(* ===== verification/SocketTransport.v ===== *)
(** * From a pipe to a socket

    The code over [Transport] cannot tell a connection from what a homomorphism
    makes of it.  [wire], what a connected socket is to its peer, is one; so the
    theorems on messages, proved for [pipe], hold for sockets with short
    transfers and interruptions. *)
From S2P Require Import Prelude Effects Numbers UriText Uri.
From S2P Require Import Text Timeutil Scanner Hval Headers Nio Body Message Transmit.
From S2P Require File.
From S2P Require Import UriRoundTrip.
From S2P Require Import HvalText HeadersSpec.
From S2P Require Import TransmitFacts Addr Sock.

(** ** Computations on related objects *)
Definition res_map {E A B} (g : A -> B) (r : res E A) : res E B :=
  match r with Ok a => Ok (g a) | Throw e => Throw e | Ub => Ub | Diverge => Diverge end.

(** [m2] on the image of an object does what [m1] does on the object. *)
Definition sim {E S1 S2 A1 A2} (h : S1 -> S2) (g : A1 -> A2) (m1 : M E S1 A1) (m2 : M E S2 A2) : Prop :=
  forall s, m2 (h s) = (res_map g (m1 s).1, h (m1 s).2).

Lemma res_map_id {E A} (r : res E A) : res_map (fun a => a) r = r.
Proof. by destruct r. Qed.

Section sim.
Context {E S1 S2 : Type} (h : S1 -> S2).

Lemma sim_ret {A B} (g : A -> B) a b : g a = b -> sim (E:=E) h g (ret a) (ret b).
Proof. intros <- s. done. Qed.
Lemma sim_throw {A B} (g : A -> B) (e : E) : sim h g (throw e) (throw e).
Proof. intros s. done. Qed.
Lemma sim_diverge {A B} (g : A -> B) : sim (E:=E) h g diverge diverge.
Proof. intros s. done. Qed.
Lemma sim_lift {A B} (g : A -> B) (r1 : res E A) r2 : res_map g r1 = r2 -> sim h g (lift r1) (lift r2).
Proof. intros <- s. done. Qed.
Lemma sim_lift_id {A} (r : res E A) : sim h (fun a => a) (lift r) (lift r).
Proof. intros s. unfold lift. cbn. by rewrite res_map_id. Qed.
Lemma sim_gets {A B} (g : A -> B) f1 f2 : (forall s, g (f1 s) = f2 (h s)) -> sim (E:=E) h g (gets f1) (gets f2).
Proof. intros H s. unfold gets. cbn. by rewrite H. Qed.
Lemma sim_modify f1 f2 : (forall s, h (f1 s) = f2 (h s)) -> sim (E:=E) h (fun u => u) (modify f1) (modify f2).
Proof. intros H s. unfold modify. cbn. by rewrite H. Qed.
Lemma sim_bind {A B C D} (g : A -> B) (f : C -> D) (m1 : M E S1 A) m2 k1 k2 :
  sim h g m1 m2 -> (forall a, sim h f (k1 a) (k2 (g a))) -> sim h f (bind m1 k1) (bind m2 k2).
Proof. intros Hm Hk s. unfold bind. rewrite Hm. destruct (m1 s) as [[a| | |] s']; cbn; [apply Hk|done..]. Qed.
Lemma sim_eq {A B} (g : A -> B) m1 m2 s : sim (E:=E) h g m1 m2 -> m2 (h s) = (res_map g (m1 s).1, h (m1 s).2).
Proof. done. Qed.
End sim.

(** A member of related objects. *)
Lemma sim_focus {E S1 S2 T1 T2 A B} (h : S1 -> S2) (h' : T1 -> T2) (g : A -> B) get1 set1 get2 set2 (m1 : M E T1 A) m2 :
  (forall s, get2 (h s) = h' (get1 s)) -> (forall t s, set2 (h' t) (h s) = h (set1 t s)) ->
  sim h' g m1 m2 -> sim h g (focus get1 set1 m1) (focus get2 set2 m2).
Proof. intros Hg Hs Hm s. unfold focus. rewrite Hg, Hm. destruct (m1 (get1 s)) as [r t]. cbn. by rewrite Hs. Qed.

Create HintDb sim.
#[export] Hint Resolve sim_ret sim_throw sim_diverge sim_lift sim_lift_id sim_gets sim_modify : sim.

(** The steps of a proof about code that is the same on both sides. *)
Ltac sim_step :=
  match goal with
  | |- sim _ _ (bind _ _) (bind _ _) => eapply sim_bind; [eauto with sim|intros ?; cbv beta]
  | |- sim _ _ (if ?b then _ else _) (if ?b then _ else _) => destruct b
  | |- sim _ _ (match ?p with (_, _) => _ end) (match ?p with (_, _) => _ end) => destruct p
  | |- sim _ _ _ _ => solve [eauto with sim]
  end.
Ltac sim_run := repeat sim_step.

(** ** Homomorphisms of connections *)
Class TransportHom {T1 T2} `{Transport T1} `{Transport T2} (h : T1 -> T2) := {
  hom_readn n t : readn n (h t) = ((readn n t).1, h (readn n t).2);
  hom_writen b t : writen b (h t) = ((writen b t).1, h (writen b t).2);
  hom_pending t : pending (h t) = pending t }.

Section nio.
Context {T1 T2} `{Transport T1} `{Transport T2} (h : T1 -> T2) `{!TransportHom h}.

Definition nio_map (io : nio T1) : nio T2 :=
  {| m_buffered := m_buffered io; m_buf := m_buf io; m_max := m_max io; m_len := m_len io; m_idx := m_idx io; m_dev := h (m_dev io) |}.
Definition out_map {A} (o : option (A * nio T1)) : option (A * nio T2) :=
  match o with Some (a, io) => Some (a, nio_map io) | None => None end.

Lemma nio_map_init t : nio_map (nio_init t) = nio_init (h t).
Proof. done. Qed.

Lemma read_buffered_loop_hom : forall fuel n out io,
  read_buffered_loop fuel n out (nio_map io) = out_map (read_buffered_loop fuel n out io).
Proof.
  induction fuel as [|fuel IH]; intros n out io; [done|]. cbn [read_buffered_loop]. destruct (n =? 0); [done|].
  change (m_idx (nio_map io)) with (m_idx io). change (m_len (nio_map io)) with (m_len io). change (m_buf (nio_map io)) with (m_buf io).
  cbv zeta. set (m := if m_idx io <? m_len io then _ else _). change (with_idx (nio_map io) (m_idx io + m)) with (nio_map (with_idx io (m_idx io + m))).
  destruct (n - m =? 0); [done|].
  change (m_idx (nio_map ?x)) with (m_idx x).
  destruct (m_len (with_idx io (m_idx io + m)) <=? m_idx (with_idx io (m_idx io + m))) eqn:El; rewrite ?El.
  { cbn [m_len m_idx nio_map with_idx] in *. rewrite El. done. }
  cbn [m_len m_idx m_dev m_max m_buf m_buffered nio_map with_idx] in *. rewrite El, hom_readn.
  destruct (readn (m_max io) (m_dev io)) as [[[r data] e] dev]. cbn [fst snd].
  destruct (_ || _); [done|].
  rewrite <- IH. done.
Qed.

★ ★ ★ ★ ★ ★ ★

> **HOW TO COMPLETE THIS TASK**
What do the lines above say from the one containing "sim h' g m1" down to the one containing "(** ** Homomorphisms of connections *)"? Return them exactly, both end lines included, and only them.

> **TASK RESPONSE**
  sim h' g m1 m2 -> sim h g (focus get1 set1 m1) (focus get2 set2 m2).
Proof. intros Hg Hs Hm s. unfold focus. rewrite Hg, Hm. destruct (m1 (get1 s)) as [r t]. cbn. by rewrite Hs. Qed.

Create HintDb sim.
#[export] Hint Resolve sim_ret sim_throw sim_diverge sim_lift sim_lift_id sim_gets sim_modify : sim.

(** The steps of a proof about code that is the same on both sides. *)
Ltac sim_step :=
  match goal with
  | |- sim _ _ (bind _ _) (bind _ _) => eapply sim_bind; [eauto with sim|intros ?; cbv beta]
  | |- sim _ _ (if ?b then _ else _) (if ?b then _ else _) => destruct b
  | |- sim _ _ (match ?p with (_, _) => _ end) (match ?p with (_, _) => _ end) => destruct p
  | |- sim _ _ _ _ => solve [eauto with sim]
  end.
Ltac sim_run := repeat sim_step.

(** ** Homomorphisms of connections *)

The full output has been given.